Nous objectera-t-on qu’il se fait cependant encore des miracles ? — Sans doute, un ou deux illustres en un siècle ! Ce qu’il y a d’étonnant, ce n’est pas qu’il se fasse encore des miracles, c’est que, avec des millions de croyants encore convaincus, avec des milliers de femmes et d’enfants nécessairement exaltés, il s’en fasse si peu. Chaque jour devrait avoir son miracle bien et dûment constaté, et malheureusement ces miracles quotidiens ne se produisent plus guère que dans les hôpitaux de fous ou d’hystériques. Tandis que là des savants incrédules les provoquent et les publient, ailleurs les vrais croyants en ont presque peur, les évitent ou les taisent. Si un roi défendit autrefois à Dieu de faire des miracles, le pape en est presque venu au même point aujourd’hui : ils sont un objet de doute et de défiance plutôt que d’édification. Chez les nations protestantes orthodoxes, il ne se fait plus aujourd’hui de miracles ; dans l’enseignement, les théologiens éclairés n’insistent même plus sur les récits merveilleux de la première tradition chrétienne : ils les considèrent comme pouvant affaiblir l’autorité des Écritures plutôt que la renforcer.

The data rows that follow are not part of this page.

(* ===== verification/MediaMerge.v ===== *)
(** * Merging media changes into a library

    crates/handshaker-core/src/media_merge.rs: a change event is applied to the
    snapshot of a library; entries are matched by media id, or by path when the event
    has no id.  The three libraries share one scheme, stated as a class; the class is
    also the interface against which the merge is proved to implement a keyed map. *)

From stdpp Require Import gmap.
From S2P Require Import Prelude Errors Domain.

#[local] Open Scope string_scope.
#[local] Open Scope list_scope.
#[local] Open Scope Z_scope.

Inductive MediaKey :=
  | KeyId (id : Z)
  | KeyPath (p : string).

#[export] Instance MediaKey_eq_dec : EqDecision MediaKey.
Proof. solve_decision. Defined.

Definition item_key (item : MediaItem) : option MediaKey :=
  match mi_media_id item with
  | Some id => Some (KeyId id)
  | None => KeyPath <$> mi_path item
  end.

(** An entry of a library: its key fields, the fields it takes over from an event, and
    the entry made of an event alone. *)
Class MediaEntry (A : Type) := {
  entry_id : A -> option Z;
  entry_path : A -> option string;
  apply_overlap : A -> MediaItem -> A;
  from_item : MediaItem -> A
}.

Definition matches `{MediaEntry A} (a : A) (key : MediaKey) : bool :=
  match key with
  | KeyId id => bool_decide (entry_id a = Some id)
  | KeyPath p => bool_decide (entry_path a = Some p)
  end.

(** [iter_mut().find(..)] and the update in place; [None] when nothing matches. *)
Fixpoint update_first {A} (p : A -> bool) (f : A -> A) (l : list A) : option (list A) :=
  match l with
  | [] => None
  | a :: l => if p a then Some (f a :: l) else cons a <$> update_first p f l
  end.

Section Merge.
Context `{MediaEntry A}.

Definition upsert (entries : list A) (item : MediaItem) : list A :=
  match item_key item ≫= fun key => update_first (fun a => matches a key) (fun a => apply_overlap a item) entries with
  | Some entries => entries
  | None => entries ++ [from_item item]
  end.

Definition remove_entry (entries : list A) (item : MediaItem) : list A :=
  match item_key item with
  | None => entries
  | Some key => filter (fun a => matches a key = false) entries
  end.

(** Added, updated and deleted items, in this order. *)
Definition merge (entries : list A) (change : MediaLibraryChange) : list A :=
  foldl remove_entry (foldl upsert (foldl upsert entries (mc_added change)) (mc_updated change)) (mc_deleted change).

End Merge.

Definition or_old {A} (new old : option A) : option A := match new with Some _ => new | None => old end.

Definition kind_name (k : MediaKind) : string :=
  match k with Photo => "Photo" | Video => "Video" | Audio => "Audio" end.

Definition ensure_kind (library_kind change_kind : MediaKind) : Res unit :=
  if bool_decide (library_kind = change_kind) then Ok ()
  else Err (EProtocol (Msg "media.change_kind_mismatch" [kind_name change_kind; kind_name library_kind])).

(** ** Photos *)

Definition apply_image_overlap (image : ImageFile) (item : MediaItem) : ImageFile :=
  mkImageFile (or_old (mi_path item) (img_path image)) (or_old (mi_size item) (img_size image))
    (or_old (mi_created_at item) (img_created_at image)) (or_old (mi_modified_at item) (img_modified_at image))
    (or_old (mi_width item) (img_width image)) (or_old (mi_height item) (img_height image))
    (or_old (mi_orientation item) (img_orientation image)) (or_old (mi_media_id item) (img_media_id image))
    (or_old (mi_album_id item) (img_album_id image)) (or_old (mi_mime_type item) (img_mime_type image))
    (img_thumbnail image) (or_old (mi_album_name item) (img_album_name image)) (img_date_taken image)
    (img_latitude image) (img_longitude image) (img_mini_thumb_magic image) (or_old (mi_title item) (img_title image))
    (img_thumbnail_error image) (img_starred image).

Definition image_from_item (item : MediaItem) : ImageFile :=
  mkImageFile (mi_path item) (mi_size item) (mi_created_at item) (mi_modified_at item) (mi_width item) (mi_height item)
    (mi_orientation item) (mi_media_id item) (mi_album_id item) (mi_mime_type item) None (mi_album_name item) None None
    None None (mi_title item) false false.

#[export] Instance image_entry : MediaEntry ImageFile := {|
  entry_id := img_media_id; entry_path := img_path;
  apply_overlap := apply_image_overlap; from_item := image_from_item
|}.

Definition apply_photo (library : PhotoLibrary) (change : MediaLibraryChange) : Res unit * PhotoLibrary :=
  match ensure_kind Photo (mc_kind change) with
  | Err e => (Err e, library)
  | Ok _ => (Ok (), mkPhotoLibrary (merge (pl_images library) change) (pl_albums library) (pl_camera_album_id library))
  end.

(** ** Videos *)

Definition apply_video_overlap (video : VideoFile) (item : MediaItem) : VideoFile :=
  mkVideoFile (or_old (mi_path item) (vid_path video)) (or_old (mi_size item) (vid_size video))
    (or_old (mi_created_at item) (vid_created_at video)) (or_old (mi_modified_at item) (vid_modified_at video))
    (or_old (mi_width item) (vid_width video)) (or_old (mi_height item) (vid_height video))
    (or_old (mi_orientation item) (vid_orientation video)) (or_old (mi_media_id item) (vid_media_id video))
    (or_old (mi_album_id item) (vid_album_id video)) (or_old (mi_mime_type item) (vid_mime_type video))
    (vid_thumbnail video) (vid_thumbnail_error video) (or_old (mi_duration item) (vid_duration video)).

Definition video_from_item (item : MediaItem) : VideoFile :=
  mkVideoFile (mi_path item) (mi_size item) (mi_created_at item) (mi_modified_at item) (mi_width item) (mi_height item)
    (mi_orientation item) (mi_media_id item) (mi_album_id item) (mi_mime_type item) None false (mi_duration item).

#[export] Instance video_entry : MediaEntry VideoFile := {|
  entry_id := vid_media_id; entry_path := vid_path;
  apply_overlap := apply_video_overlap; from_item := video_from_item
|}.

Definition apply_video (library : VideoLibrary) (change : MediaLibraryChange) : Res unit * VideoLibrary :=
  match ensure_kind Video (mc_kind change) with
  | Err e => (Err e, library)
  | Ok _ => (Ok (), mkVideoLibrary (merge (vl_videos library) change) (vl_albums library))
  end.

(** ** Music *)

Definition apply_audio_overlap (audio : AudioFile) (item : MediaItem) : AudioFile :=
  mkAudioFile (or_old (mi_path item) (aud_path audio)) (or_old (mi_size item) (aud_size audio))
    (or_old (mi_created_at item) (aud_created_at audio)) (or_old (mi_modified_at item) (aud_modified_at audio))
    (or_old (mi_media_id item) (aud_media_id audio)) (or_old (mi_album_id item) (aud_album_id audio))
    (or_old (mi_title item) (aud_title audio)) (or_old (mi_mime_type item) (aud_mime_type audio)) (aud_artist_id audio)
    (or_old (mi_artist item) (aud_artist audio)) (aud_composer audio) (aud_genre audio) (aud_comment audio)
    (aud_copyright audio) (aud_audio_codec audio) (aud_track audio) (or_old (mi_duration item) (aud_duration audio)).

Definition audio_from_item (item : MediaItem) : AudioFile :=
  mkAudioFile (mi_path item) (mi_size item) (mi_created_at item) (mi_modified_at item) (mi_media_id item)
    (mi_album_id item) (mi_title item) (mi_mime_type item) None (mi_artist item) None None None None None None
    (mi_duration item).

#[export] Instance audio_entry : MediaEntry AudioFile := {|
  entry_id := aud_media_id; entry_path := aud_path;
  apply_overlap := apply_audio_overlap; from_item := audio_from_item
|}.

Definition apply_audio (library : AudioLibrary) (change : MediaLibraryChange) : Res unit * AudioLibrary :=
  match ensure_kind Audio (mc_kind change) with
  | Err e => (Err e, library)
  | Ok _ => (Ok (), mkAudioLibrary (merge (al_tracks library) change) (al_albums library))
  end.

Ajoutons que, pour fonder une religion nouvelle ou produire une rénovation des religions anciennes, un miracle ou deux seraient impuissants ; ils pourraient plutôt se retourner contre la religion et la détruire. Il faut une série de miracles, il faut une sorte d’atmosphère merveilleuse dans laquelle soient plongés et

  1. L’évolution religieuse contemporaine, par M. Goblet d’Alvielia, page 411.